I didn't think I'd ever live long enough to find this in the Murdoch owned Wall Street Journal; An article entitled: "Obama is Right About Fox News".
It starts describing the mindset over at Fox where, "To all the usual journalistic instincts it adds its grand narrative of Middle America's disrespectful treatment by the liberal elite. Persecution fantasy is Fox News's lifeblood; give it the faintest whiff of the real thing and look out for a gale-force hissy fit."
He describes how Fox have reacted to the Obama administration refusing to talk to them; and their ludicrous comparisons between this and "Nixon's enemies list".
They should remember that it wasn't just the keeping of a list that made Nixon's hostility to the media remarkable. Nearly every president—and probably just about every politician—has criticized the press at some point or other.The comparison between Obama refusing to talk to Fox and Nixon's infamous enemies list is simply absurd on it's face. Simply put, Fox is not behaving like a normal news organisation, therefore they don't deserve to be treated like one.
What made the Nixon administration stand out is that it also sued the New York Times to keep that paper from publishing the Pentagon Papers.
It schemed to ruin the Washington Post financially by challenging the broadcast licenses for the TV stations it owned.
It bugged the office of Joseph Kraft, a prominent newspaper columnist.
One of its most notorious henchmen was G. Gordon Liddy, who tells us in his autobiography that under certain conditions he was "willing to obey an order to kill [columnist] Jack Anderson."
Indeed, between the Obama administration and Fox News, it is the latter that maintain the connections to the Nixon camp.
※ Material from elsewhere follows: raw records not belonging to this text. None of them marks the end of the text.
Lemma put_get_round_trip_witness :
  let scale := {| float_b0 := 1; float_b1 := 2; float_b2 := 3; float_b3 := 4 |} in
  let as_float (v : Z) :=
    {| float_b0 := v; float_b1 := 0; float_b2 := 0; float_b3 := 0 |} in
  let Encode (q : Z) (symbolBuffer : list Z) (data : list float)
    : float * list Z := (scale, float_b0 <$> data) in
  let Decode (q : Z) (data : list float) (s : float) (symbols : list Z)
    : list float := as_float <$> symbols in
  let c := {| OffringaWeightColumn._bitsPerSymbol := 4;
              OffringaWeightColumn._symbolsPerCell := 3;
              OffringaWeightColumn._shape := [3];
              OffringaWeightColumn._encoder := Some 16%Z;
              OffringaWeightColumn._symbolBuffer := [0; 0; 0]%Z;
              OffringaWeightColumn._packBuffer := Some [255; 255; 255; 255; 255; 255]%Z;
              OffringaWeightColumn._dataCopyBuffer :=
                [as_float 0%Z; as_float 0%Z; as_float 0%Z] |} in
  let data := [as_float 5%Z; as_float 9%Z; as_float 3%Z] in
  ∃ c1 storage1,
    OffringaWeightColumn.putArrayfloatV Encode c ∅ 7 data = Some (c1, storage1) ∧
    ∃ r1,
      OffringaWeightColumn.getArrayfloatV Decode c1 storage1 7 3 = Some (r1, data) ∧
      OffringaWeightColumn._symbolBuffer r1 = [5; 9; 3]%Z.
Proof.
  intros scale as_float Encode Decode c data.
  destruct (put_get_round_trip Encode Decode W4 16 c ∅ 7 data scale [5; 9; 3]%Z)
    as (c1 & storage1 & Hput & Hready & Hbits & Hspc & Hget).
  - split; [reflexivity|]. split; [|reflexivity]. eexists. split; reflexivity.
  - reflexivity.
  - simpl. lia.
  - reflexivity.
  - reflexivity.
  - repeat apply Forall_cons_2; try apply Forall_nil_2; vm_compute; split; congruence.
  - exists c1, storage1. split; [exact Hput|].
    apply (Hget 16%Z c1 3 Hready Hbits Hspc). simpl. lia.
Defined.

(** X14. Whatever calls of [putArrayfloatV] and [getArrayfloatV] follow a
    [Prepare] that returned, the column keeps its configuration and its
    encoder, and holds a pack buffer of the [Stride()] bytes that this
    [Prepare] allocated: the destructor deletes the encoder that this
    [Prepare] created and a pack buffer of that size. All this holds for
    every encoder. If moreover the encoder keeps the size of the symbol
    buffer, the symbol buffer still holds [symbolsPerCell] symbols, so the
    column is ready for further calls. *)
Theorem serving_keeps_ready
    (Encode : Z → list Z → list float → float * list Z)
    (Decode : Z → list float → float → list Z → list float)
    (junk : nat → Z) (count_bits : nat) (c0 c c' : OffringaWeightColumn.column)
    (log : list heap_event) :
  OffringaWeightColumn.Prepare junk count_bits c0 = Return (c, log) →
  serves Encode Decode c c' →
  let quantCount := (2 ^ OffringaWeightColumn._bitsPerSymbol c)%Z in
  OffringaWeightColumn._bitsPerSymbol c' = OffringaWeightColumn._bitsPerSymbol c ∧
  OffringaWeightColumn._symbolsPerCell c' = OffringaWeightColumn._symbolsPerCell c ∧
  OffringaWeightColumn._shape c' = OffringaWeightColumn._shape c ∧
  OffringaWeightColumn._encoder c' = Some quantCount ∧
  (∃ packBuffer,
     OffringaWeightColumn._packBuffer c' = Some packBuffer ∧
     length packBuffer = OffringaWeightColumn.Stride c' ∧
     log = [delete_encoder (OffringaWeightColumn._encoder c0);
            new_encoder quantCount;
            delete_array (OffringaWeightColumn._packBuffer c0);
            new_array (length packBuffer)] ∧
     OffringaWeightColumn.destructor c' =
       [delete_encoder (Some quantCount); delete_array (Some packBuffer)]) ∧
  ((∀ quantCount symbolBuffer data,
      length (Encode quantCount symbolBuffer data).2 = length symbolBuffer) →
   ready quantCount c').
Proof.
  intros HP Hs quantCount.
  pose proof (Prepare_ready _ _ _ _ _ HP) as Hr.
  destruct (serves_keeps _ _ _ _ Hs) as (Hbits & Hspc & Hshape & Henc' & Hpb').
  destruct Hr as (Henc & (pb & Hpb & Hlen) & Hsym).
  split; [done|]. split; [done|]. split; [done|].
  split; [by rewrite Henc'|].
  assert (OffringaWeightColumn.Stride c' = OffringaWeightColumn.Stride c) as Hstride
    by (unfold OffringaWeightColumn.Stride; congruence).
  split.
  - rewrite Hpb in Hpb'.
    destruct (OffringaWeightColumn._packBuffer c') as [packBuffer|] eqn:Hpbc;
      [|discriminate Hpb'].
    apply (inj Some) in Hpb'. exists packBuffer.
    split; [done|]. split; [congruence|]. split.
    + rewrite Hpb', Hlen. subst quantCount. clear -HP. revert HP.
      unfold OffringaWeightColumn.Prepare, int_shl1.
      destruct (_ =? _)%Z; [done|]. destruct (_ <? _)%Z; [|done].
      intros H. apply (f_equal (λ o, match o with
                                     | Return (c, log) => Some (c, log)
                                     | _ => None
                                     end)) in H.
      apply (inj Some) in H. apply pair_equal_spec in H as [<- <-]. reflexivity.
    + unfold OffringaWeightColumn.destructor. by rewrite Henc', Henc, Hpbc.
  - intros HE.
    exact (serves_ready _ _ _ _ _ HE (conj Henc (conj (ex_intro _ pb (conj Hpb Hlen)) Hsym)) Hs).
Qed.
In fact, the network sometimes seems like a grand electronic homage to the Nixonian spirit: Its constant attacks on the "elite media," for example, might well have been inspired by the famous pronouncements on TV news's liberal bias made by Mr. Nixon's vice president, Spiro Agnew.But he concludes - again, in a Murdoch owned newspaper - that Obama is right in what he says about Fox News and only the most partisan Republican supporter could dare to pretend otherwise.
And, of course, the network's chairman, Roger Ailes, was an adviser to Mr. Nixon in the 1968 presidential campaign; his signature innovation back then was TV commercials in which Mr. Nixon answered questions from hand-picked citizens in a town-hall style setting.
To point out that this network is different, that it is intensely politicized, that it inhabits an alternate reality defined by an imaginary conflict between noble heartland patriots and devious liberals—to be aware of these things is not the act of a scheming dictatorial personality. It is the obvious conclusion drawn by anybody with eyes and ears.How long before Bill O'Reilly rounds on the "liberal" Wall Street Journal?